▶ [Data shown]

BEGIN

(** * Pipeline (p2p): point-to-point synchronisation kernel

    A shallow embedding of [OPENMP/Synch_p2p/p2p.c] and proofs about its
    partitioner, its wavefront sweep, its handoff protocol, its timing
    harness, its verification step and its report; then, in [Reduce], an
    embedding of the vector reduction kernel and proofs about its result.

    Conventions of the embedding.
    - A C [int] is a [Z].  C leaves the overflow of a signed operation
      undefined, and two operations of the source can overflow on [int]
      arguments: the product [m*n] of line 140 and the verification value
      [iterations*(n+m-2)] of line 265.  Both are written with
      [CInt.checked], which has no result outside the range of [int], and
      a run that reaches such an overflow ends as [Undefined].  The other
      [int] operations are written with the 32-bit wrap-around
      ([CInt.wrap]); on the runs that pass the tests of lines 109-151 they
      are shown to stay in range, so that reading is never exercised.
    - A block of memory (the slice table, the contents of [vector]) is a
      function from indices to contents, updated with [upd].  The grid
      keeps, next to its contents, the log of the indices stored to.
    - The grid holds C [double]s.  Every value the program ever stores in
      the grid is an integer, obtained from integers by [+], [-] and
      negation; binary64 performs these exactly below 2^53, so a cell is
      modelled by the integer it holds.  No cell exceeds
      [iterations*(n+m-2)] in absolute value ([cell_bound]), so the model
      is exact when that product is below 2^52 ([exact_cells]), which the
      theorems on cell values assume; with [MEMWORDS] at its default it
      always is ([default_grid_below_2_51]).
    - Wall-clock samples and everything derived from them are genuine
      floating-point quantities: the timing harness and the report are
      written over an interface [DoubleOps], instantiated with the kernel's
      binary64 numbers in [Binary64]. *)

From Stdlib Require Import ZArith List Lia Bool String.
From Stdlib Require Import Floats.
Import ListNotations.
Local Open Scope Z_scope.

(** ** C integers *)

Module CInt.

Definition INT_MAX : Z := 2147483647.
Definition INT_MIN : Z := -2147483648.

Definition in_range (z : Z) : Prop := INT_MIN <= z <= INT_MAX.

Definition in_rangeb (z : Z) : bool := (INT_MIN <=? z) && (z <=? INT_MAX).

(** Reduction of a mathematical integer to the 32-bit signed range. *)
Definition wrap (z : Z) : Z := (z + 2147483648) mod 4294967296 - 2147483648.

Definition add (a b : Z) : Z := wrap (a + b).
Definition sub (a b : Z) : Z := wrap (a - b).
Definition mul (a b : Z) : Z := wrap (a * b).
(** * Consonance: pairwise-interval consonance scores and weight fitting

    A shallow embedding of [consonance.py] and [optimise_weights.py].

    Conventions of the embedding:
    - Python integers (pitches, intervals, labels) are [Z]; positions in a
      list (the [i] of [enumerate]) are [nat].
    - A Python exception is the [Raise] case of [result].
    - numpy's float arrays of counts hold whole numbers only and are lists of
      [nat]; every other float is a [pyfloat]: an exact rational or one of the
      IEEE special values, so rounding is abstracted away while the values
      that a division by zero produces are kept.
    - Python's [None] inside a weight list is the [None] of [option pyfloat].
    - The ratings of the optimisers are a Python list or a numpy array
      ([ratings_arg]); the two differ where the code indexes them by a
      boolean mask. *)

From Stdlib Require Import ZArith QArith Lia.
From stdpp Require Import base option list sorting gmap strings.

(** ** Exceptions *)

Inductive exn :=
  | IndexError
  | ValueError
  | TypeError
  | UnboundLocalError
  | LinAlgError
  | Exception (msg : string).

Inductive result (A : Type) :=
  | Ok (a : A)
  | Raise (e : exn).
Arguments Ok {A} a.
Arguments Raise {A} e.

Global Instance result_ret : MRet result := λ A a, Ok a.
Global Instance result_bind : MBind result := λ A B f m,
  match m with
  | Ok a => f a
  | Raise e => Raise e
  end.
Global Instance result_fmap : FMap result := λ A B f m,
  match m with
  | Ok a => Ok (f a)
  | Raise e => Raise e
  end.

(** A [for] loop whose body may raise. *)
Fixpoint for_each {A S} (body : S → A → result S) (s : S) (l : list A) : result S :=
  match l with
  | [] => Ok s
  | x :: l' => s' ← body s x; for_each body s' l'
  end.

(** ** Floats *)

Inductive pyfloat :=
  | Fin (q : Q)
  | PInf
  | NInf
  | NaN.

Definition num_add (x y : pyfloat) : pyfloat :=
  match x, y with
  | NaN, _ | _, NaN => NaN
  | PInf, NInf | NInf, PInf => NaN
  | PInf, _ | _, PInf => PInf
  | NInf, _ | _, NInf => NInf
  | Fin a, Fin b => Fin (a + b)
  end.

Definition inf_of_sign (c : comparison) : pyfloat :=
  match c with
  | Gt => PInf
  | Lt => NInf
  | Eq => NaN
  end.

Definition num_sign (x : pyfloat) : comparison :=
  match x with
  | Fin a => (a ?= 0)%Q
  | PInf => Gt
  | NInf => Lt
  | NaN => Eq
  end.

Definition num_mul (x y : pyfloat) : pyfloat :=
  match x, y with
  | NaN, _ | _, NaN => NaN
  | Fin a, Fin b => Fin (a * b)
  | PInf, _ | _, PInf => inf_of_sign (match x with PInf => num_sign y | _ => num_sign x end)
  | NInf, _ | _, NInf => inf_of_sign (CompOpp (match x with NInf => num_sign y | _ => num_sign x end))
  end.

END

▶ [What is expected]
Please set down the material above once more, word for word.

▶ [Output below]
(** * Pipeline (p2p): point-to-point synchronisation kernel

    A shallow embedding of [OPENMP/Synch_p2p/p2p.c] and proofs about its
    partitioner, its wavefront sweep, its handoff protocol, its timing
    harness, its verification step and its report; then, in [Reduce], an
    embedding of the vector reduction kernel and proofs about its result.

    Conventions of the embedding.
    - A C [int] is a [Z].  C leaves the overflow of a signed operation
      undefined, and two operations of the source can overflow on [int]
      arguments: the product [m*n] of line 140 and the verification value
      [iterations*(n+m-2)] of line 265.  Both are written with
      [CInt.checked], which has no result outside the range of [int], and
      a run that reaches such an overflow ends as [Undefined].  The other
      [int] operations are written with the 32-bit wrap-around
      ([CInt.wrap]); on the runs that pass the tests of lines 109-151 they
      are shown to stay in range, so that reading is never exercised.
    - A block of memory (the slice table, the contents of [vector]) is a
      function from indices to contents, updated with [upd].  The grid
      keeps, next to its contents, the log of the indices stored to.
    - The grid holds C [double]s.  Every value the program ever stores in
      the grid is an integer, obtained from integers by [+], [-] and
      negation; binary64 performs these exactly below 2^53, so a cell is
      modelled by the integer it holds.  No cell exceeds
      [iterations*(n+m-2)] in absolute value ([cell_bound]), so the model
      is exact when that product is below 2^52 ([exact_cells]), which the
      theorems on cell values assume; with [MEMWORDS] at its default it
      always is ([default_grid_below_2_51]).
    - Wall-clock samples and everything derived from them are genuine
      floating-point quantities: the timing harness and the report are
      written over an interface [DoubleOps], instantiated with the kernel's
      binary64 numbers in [Binary64]. *)

From Stdlib Require Import ZArith List Lia Bool String.
From Stdlib Require Import Floats.
Import ListNotations.
Local Open Scope Z_scope.

(** ** C integers *)

Module CInt.

Definition INT_MAX : Z := 2147483647.
Definition INT_MIN : Z := -2147483648.

Definition in_range (z : Z) : Prop := INT_MIN <= z <= INT_MAX.

Definition in_rangeb (z : Z) : bool := (INT_MIN <=? z) && (z <=? INT_MAX).

(** Reduction of a mathematical integer to the 32-bit signed range. *)
Definition wrap (z : Z) : Z := (z + 2147483648) mod 4294967296 - 2147483648.

Definition add (a b : Z) : Z := wrap (a + b).
Definition sub (a b : Z) : Z := wrap (a - b).
Definition mul (a b : Z) : Z := wrap (a * b).
(** * Consonance: pairwise-interval consonance scores and weight fitting

    A shallow embedding of [consonance.py] and [optimise_weights.py].

    Conventions of the embedding:
    - Python integers (pitches, intervals, labels) are [Z]; positions in a
      list (the [i] of [enumerate]) are [nat].
    - A Python exception is the [Raise] case of [result].
    - numpy's float arrays of counts hold whole numbers only and are lists of
      [nat]; every other float is a [pyfloat]: an exact rational or one of the
      IEEE special values, so rounding is abstracted away while the values
      that a division by zero produces are kept.
    - Python's [None] inside a weight list is the [None] of [option pyfloat].
    - The ratings of the optimisers are a Python list or a numpy array
      ([ratings_arg]); the two differ where the code indexes them by a
      boolean mask. *)

From Stdlib Require Import ZArith QArith Lia.
From stdpp Require Import base option list sorting gmap strings.

(** ** Exceptions *)

Inductive exn :=
  | IndexError
  | ValueError
  | TypeError
  | UnboundLocalError
  | LinAlgError
  | Exception (msg : string).

Inductive result (A : Type) :=
  | Ok (a : A)
  | Raise (e : exn).
Arguments Ok {A} a.
Arguments Raise {A} e.

Global Instance result_ret : MRet result := λ A a, Ok a.
Global Instance result_bind : MBind result := λ A B f m,
  match m with
  | Ok a => f a
  | Raise e => Raise e
  end.
Global Instance result_fmap : FMap result := λ A B f m,
  match m with
  | Ok a => Ok (f a)
  | Raise e => Raise e
  end.

(** A [for] loop whose body may raise. *)
Fixpoint for_each {A S} (body : S → A → result S) (s : S) (l : list A) : result S :=
  match l with
  | [] => Ok s
  | x :: l' => s' ← body s x; for_each body s' l'
  end.

(** ** Floats *)

Inductive pyfloat :=
  | Fin (q : Q)
  | PInf
  | NInf
  | NaN.

Definition num_add (x y : pyfloat) : pyfloat :=
  match x, y with
  | NaN, _ | _, NaN => NaN
  | PInf, NInf | NInf, PInf => NaN
  | PInf, _ | _, PInf => PInf
  | NInf, _ | _, NInf => NInf
  | Fin a, Fin b => Fin (a + b)
  end.

Definition inf_of_sign (c : comparison) : pyfloat :=
  match c with
  | Gt => PInf
  | Lt => NInf
  | Eq => NaN
  end.

Definition num_sign (x : pyfloat) : comparison :=
  match x with
  | Fin a => (a ?= 0)%Q
  | PInf => Gt
  | NInf => Lt
  | NaN => Eq
  end.

Definition num_mul (x y : pyfloat) : pyfloat :=
  match x, y with
  | NaN, _ | _, NaN => NaN
  | Fin a, Fin b => Fin (a * b)
  | PInf, _ | _, PInf => inf_of_sign (match x with PInf => num_sign y | _ => num_sign x end)
  | NInf, _ | _, NInf => inf_of_sign (CompOpp (match x with NInf => num_sign y | _ => num_sign x end))
  end.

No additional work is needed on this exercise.